Some of the Phase III studies in the extensive clinical program including the trials LIDO (200 patients), RUSSLAN (500), REVIVE-I (100), REVIVE-II (600) and SURVIVE (1350). In total, the clinical data base includes more than 3500 patients in Phase IIb and III double-blind randomized studies.

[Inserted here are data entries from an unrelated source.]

Lemma add_document_iff_witness :
  (AddDocument demo_factory [demo_doc1] (demo_new demo_opts)).2 = Ok tt /\
  (AddDocument demo_factory [demo_bad] (demo_new demo_opts)).2 <> Ok tt /\
  acceptable demo_factory (fieldsData (demo_new demo_opts)) demo_doc1 /\
  ~ acceptable demo_factory (fieldsData (demo_new demo_opts)) demo_bad.
Proof.
  assert (Hok : (AddDocument demo_factory [demo_doc1] (demo_new demo_opts)).2 = Ok tt) by (vm_compute; reflexivity).
  assert (Hbad : (AddDocument demo_factory [demo_bad] (demo_new demo_opts)).2 <> Ok tt) by (vm_compute; discriminate).
  assert (Hbe : badConjBehavior (demo_new demo_opts) <> SkipBadConj) by (vm_compute; discriminate).
  split; [exact Hok |]. split; [exact Hbad |]. split.
  - apply (proj2 (add_document_iff demo_factory demo_default demo_docs_of (demo_new demo_opts) [] demo_doc1
      _ _ demo_new_reachable (demo_known demo_doc1 ltac:(by left)) Hbe (surjective_pairing _))). exact Hok.
  - intros Hacc. apply Hbad. revert Hacc.
    apply (proj2 (add_document_iff demo_factory demo_default demo_docs_of (demo_new demo_opts) [] demo_bad
      _ _ demo_new_reachable ltac:(done) Hbe (surjective_pairing _))).
Defined.

Lemma admissible_served_witness :
  exists b2 i, BuildIndex (demo_added demo_opts) = (b2, Ok i) /\
    serves demo_factory i (fieldsData (demo_added demo_opts)) (demo_docs ≫= doc_log).
Proof.
  refine (proj2 (admissible_served demo_factory demo_default demo_docs_of demo_docs
    (demo_config demo_opts) (demo_added demo_opts) (Ok tt) demo_compile _ _ demo_known_all _ _)).
  - apply demo_reachable; [apply demo_cache_opts | vm_compute; reflexivity].
  - vm_compute. discriminate.
  - rewrite Forall_forall. intros doc Hdoc. apply acceptableb_ok.
    apply elem_of_cons in Hdoc as [-> | Hdoc]; [vm_compute; reflexivity |].
    apply list_elem_of_singleton in Hdoc as ->. vm_compute; reflexivity.
  - unfold demo_added. vm_compute. reflexivity.
Defined.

In the SURVIVE study, despite a reduction in plasma B-type natriuretic peptide level in patients in the levosimendan group compared with patients in the dobutamine group, levosimendan did not significantly reduce all-cause mortality at 180 days. However, in a retrospective subgroup analysis, Levosimendan was superior to dobutamine for treating patients with a history of CHF or those on beta-blocker therapy when they were hospitalized with acute decompensations.

=== Licensing status ===
The Orion Corporation originally developed levosimendan and applied for a new drug application in 1998 in the U.S. However the Food and Drug Administration (FDA) requested further trials be conducted and Orion withdrew the application in November 1999. Initially, Orion obtained the approval to market the drug in Sweden in 2000. Since then 60 countries worldwide have approved the drug for acute cardiac care, but it remains unapproved in North America, where it is currently in Phase III development by Tenax Therapeutics for reduction in morbidity in patients with Pulmonary Hypertension derived from Heart Failure with preserved Ejection Faction (PH-HFpEF).

=== Contraindications ===
The use of levosimendan is contraindicated in patients with moderate-to-severe kidney impairment, severe liver impairment, severe ventricular filling or outflow obstruction, very low blood pressure and fast heart rate, and/or history of the abnormal heart rhythm torsades de pointes.

=== Adverse effects===
Common adverse drug reactions (≥1% of patients) associated with levosimendan therapy include: headache, hypotension, arrhythmias (atrial fibrillation, extrasystoles, Atrial tachycardia, ventricular tachycardia), myocardial ischaemia, hypokalaemia and/or nausea (Rossi, 2006).

=== Formulations ===
Levosimendan is marketed as a 2.5 mg/mL concentrated solution for IV infusion. The concentrate is diluted with glucose 5% solution before infusion.